I am a great fan of Thomas S. Khun. I genuinely believe that to advancing science, paradigmatic changes are fundamental. We certainly need to revolutionise our conceptual foundations to deepen our understanding of a complex reality in a challenging world. This is a key to face the current ecological crisis.
I am a great fan of Leopold as well. I profess that living organisms have the right to live regardless their capacity or potential to benefit humans. They have the ethical right to exist. To my understanding, we humans do not have any tuition/safekeeping on living things or nature, to master and thrive, as old prophets claimed. I dream of a future where all living organisms, especially animals, would not be treated as commodities anymore, and traded like any ware. In the past, even humans were sold and traded, for thousand years on the justification that it was fundamental for the economy, or just “the natural order of things”, based on racial differences. Abolition of slavery needed a tremendous paradigmatic change. I dream of achieving such clear understanding regarding animals as well.
I am a great admirer of Epicurus, Darwin, Prigogine, Georgescu-Roentgen and of course Odum. I choose to see everything as a flux in space and time, following non-linear and complex processes where everything belongs to nature, and, therefore, obey its laws. Indeed, the economy cannot escape the laws of thermodynamics. Even capital can and must be seen as a natural force, following the laws of nature. What it does not mean that we have to agree with the current predicaments of capitalism, based on uneven development and accumulation. On the contrary, what we urgently need is to understand how capital it works, for what the current neoliberal paradigm has been insufficient. Is not able to anticipate its crisis even the day before they happen.
Change the paradigm, the foundations of our conceptualisation of man within nature, it is fundamental to achieve an ecologically and socially better future. But this is a profound task “considering the current dominance of economic forces”. Implementing a new paradigm requires profound social changes. Therefore, the current paradigm won’t be changed by only modifying the manner we call things, or by including some missing aspects, like indigenous knowledge, in contemporary scientific assessments. That path won’t take us anywhere. It cannot help us to achieve a substantial enhancement of our critical environmental and social situation, which poses humanity in a shifting point, eventually towards collapse. Therefore, until the time for radical reforms arrives to dramatically and profoundly change our paradigm for a new better one, the best way forward is to continue systematically developing, fostering and fundamentally applying, the tremendous available body of scientific knowledge we have at hand.
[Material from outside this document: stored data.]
Lemma json_not_tmp a p : a +:+ ".json" ≠ path_with_extension p "tmp".
Proof.
  destruct (path_with_extension_ends p "tmp") as [q ->]. intros Heq.
  apply (f_equal last_char) in Heq. by rewrite !last_char_app in Heq.
Qed.

Lemma json_storable a : storable (a +:+ ".json").
Proof. unfold storable. intros Heq. symmetry in Heq. by apply json_not_tmp in Heq. Qed.

Lemma join_ends_json d n : path_join d (n +:+ ".json") = (path_join d n) +:+ ".json".
Proof. unfold path_join. by rewrite <-app_assoc, app_cons. Qed.

#[export] Instance only_files_preorder `{Os} F : PreOrder (only_files F).
Proof.
  split; [repeat split; done|].
  intros w1 w2 w3 (H1 & D1 & C1 & O1) (H2 & D2 & C2 & O2). split_and!.
  - intros q Hq. by rewrite H2, H1.
  - by etrans.
  - congruence.
  - congruence.
Qed.

Lemma only_files_mono `{Os} (F F' : string → Prop) w w' :
  (∀ q, F q → F' q) → only_files F w w' → only_files F' w w'.
Proof. intros HF [Hf Hr]. split; [|done]. intros q Hq. apply Hf. by intros ?%HF. Qed.

Section FrameLemmas.
Context `{Host}.
Implicit Types (F : string → Prop) (p q : string).

Lemma guard_fault_respects (R : relation World) `{!PreOrder R} op p :
  respects R (guard_fault op p).
Proof. intros w. unfold guard_fault. case_match; reflexivity. Qed.

Lemma guard_fault_ok op p w r w' :
  guard_fault op p w = (r, w') → w' = w ∧ (∀ u, r = Ok u → fs_fault op p = None).
Proof. unfold guard_fault. case_match; naive_solver. Qed.

Lemma fs_metadata_respects (R : relation World) `{!PreOrder R} p : respects R (fs_metadata p).
Proof.
  apply respects_bind; [done|by apply guard_fault_respects|intros _].
  apply respects_act. intros w. by case_match.
Qed.
Lemma path_exists_respects (R : relation World) `{!PreOrder R} p : respects R (path_exists p).
Proof. intros w. reflexivity. Qed.
Lemma fs_read_respects (R : relation World) `{!PreOrder R} p : respects R (fs_read p).
Proof.
  apply respects_bind; [done|by apply guard_fault_respects|intros _].
  apply respects_act. intros w. by case_match.
Qed.
Lemma fs_read_dir_respects (R : relation World) `{!PreOrder R} p : respects R (fs_read_dir p).
Proof.
  apply respects_bind; [done|by apply guard_fault_respects|intros _].
  apply respects_act. intros w. by case_match.
Qed.
Lemma read_json_respects (R : relation World) `{!PreOrder R} `{Json A} p :
  respects R (read_json_async (A := A) p).
Proof. apply respects_bind; [done|by apply fs_read_respects|intros]. by apply respects_of_result. Qed.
The ecosystem services (ES) framework has provided empirical evidence, acknowledge and measures of the enormous benefits flowing from the healthy functioning of ecosystems towards society. Such contribution has been proposed in a robust and straightforward conceptual apparatus possible to track back to Odum. The benefits coming from nature, regardless the name we want to give them, remain still underestimated, avoided, hidden or neglected in most of the everyday actions of human life. But this systematic neglection it does not come from the ES framework itself, as can be misunderstood. It comes from the current definition of value, a 19th-century definition, still valid in economics, where value is equal to utility, and therefore equal to price. Indeed, the inception of the ES concept took place in a particular context, one dominated by the neoliberal economic paradigm, under which the ES framework has successfully provided knowledge to acknowledge the tremendous contribution of ecosystems towards society. In this context, to value or not is not the point. The question is how to advance in the integration of ecosystem functions and services, within the overall function of society in an ecologically integral manner, which respects the boundary limits imposed by thermodynamics. To make evident the complex, non-linear and entangled relationships between ecosystems functions and society, as unitary bodies evolving coupled in space and time. To advance in such biophysical integration of ecosystems and society’s fluxes, a simple change in our agreed wording it won’t help much. Furthermore, it is of particular relevance that essential agencies like The Intergovernmental Science-Policy Platform on Biodiversity and Ecosystem Services (IPBES) concentrate all the existing energies and efforts in the adequate translation of the tremendous body of knowledge of the ES framework into policy-making, focusing on successful implementations. Fostering the development of better policy implementations where is urgently needed. Such knowledge translation is what scientist and citizens expect from IPBES.
I hope that time won’t be wasted in unnecessary abstract discussions on how to call what we all acknowledge: the fundamental flux of benefits we receive systematically from ecosystems. The way we call them, whether services or contributions, is not the point. Is not even relevant. The urgent need is to mobilise existing scientific knowledge towards practical applications. To change the unsustainable path today, because tomorrow might be too late.
I also hope that in the future, sooner rather than later, we will be able to change our current paradigm for a better one. A new paradigm which it does not separate humans/society from nature anymore. A paradigm which it does not see society out of nature as an external negative force acting from outside. A paradigm which accepts that there is a nature in history and a history in nature. A paradigm which does not draw arbitrary lines to separate scientific disciplines, because it will be only one science. A paradigm where it would not be possible to understand nature in the absence of humans because we are nature ourselves.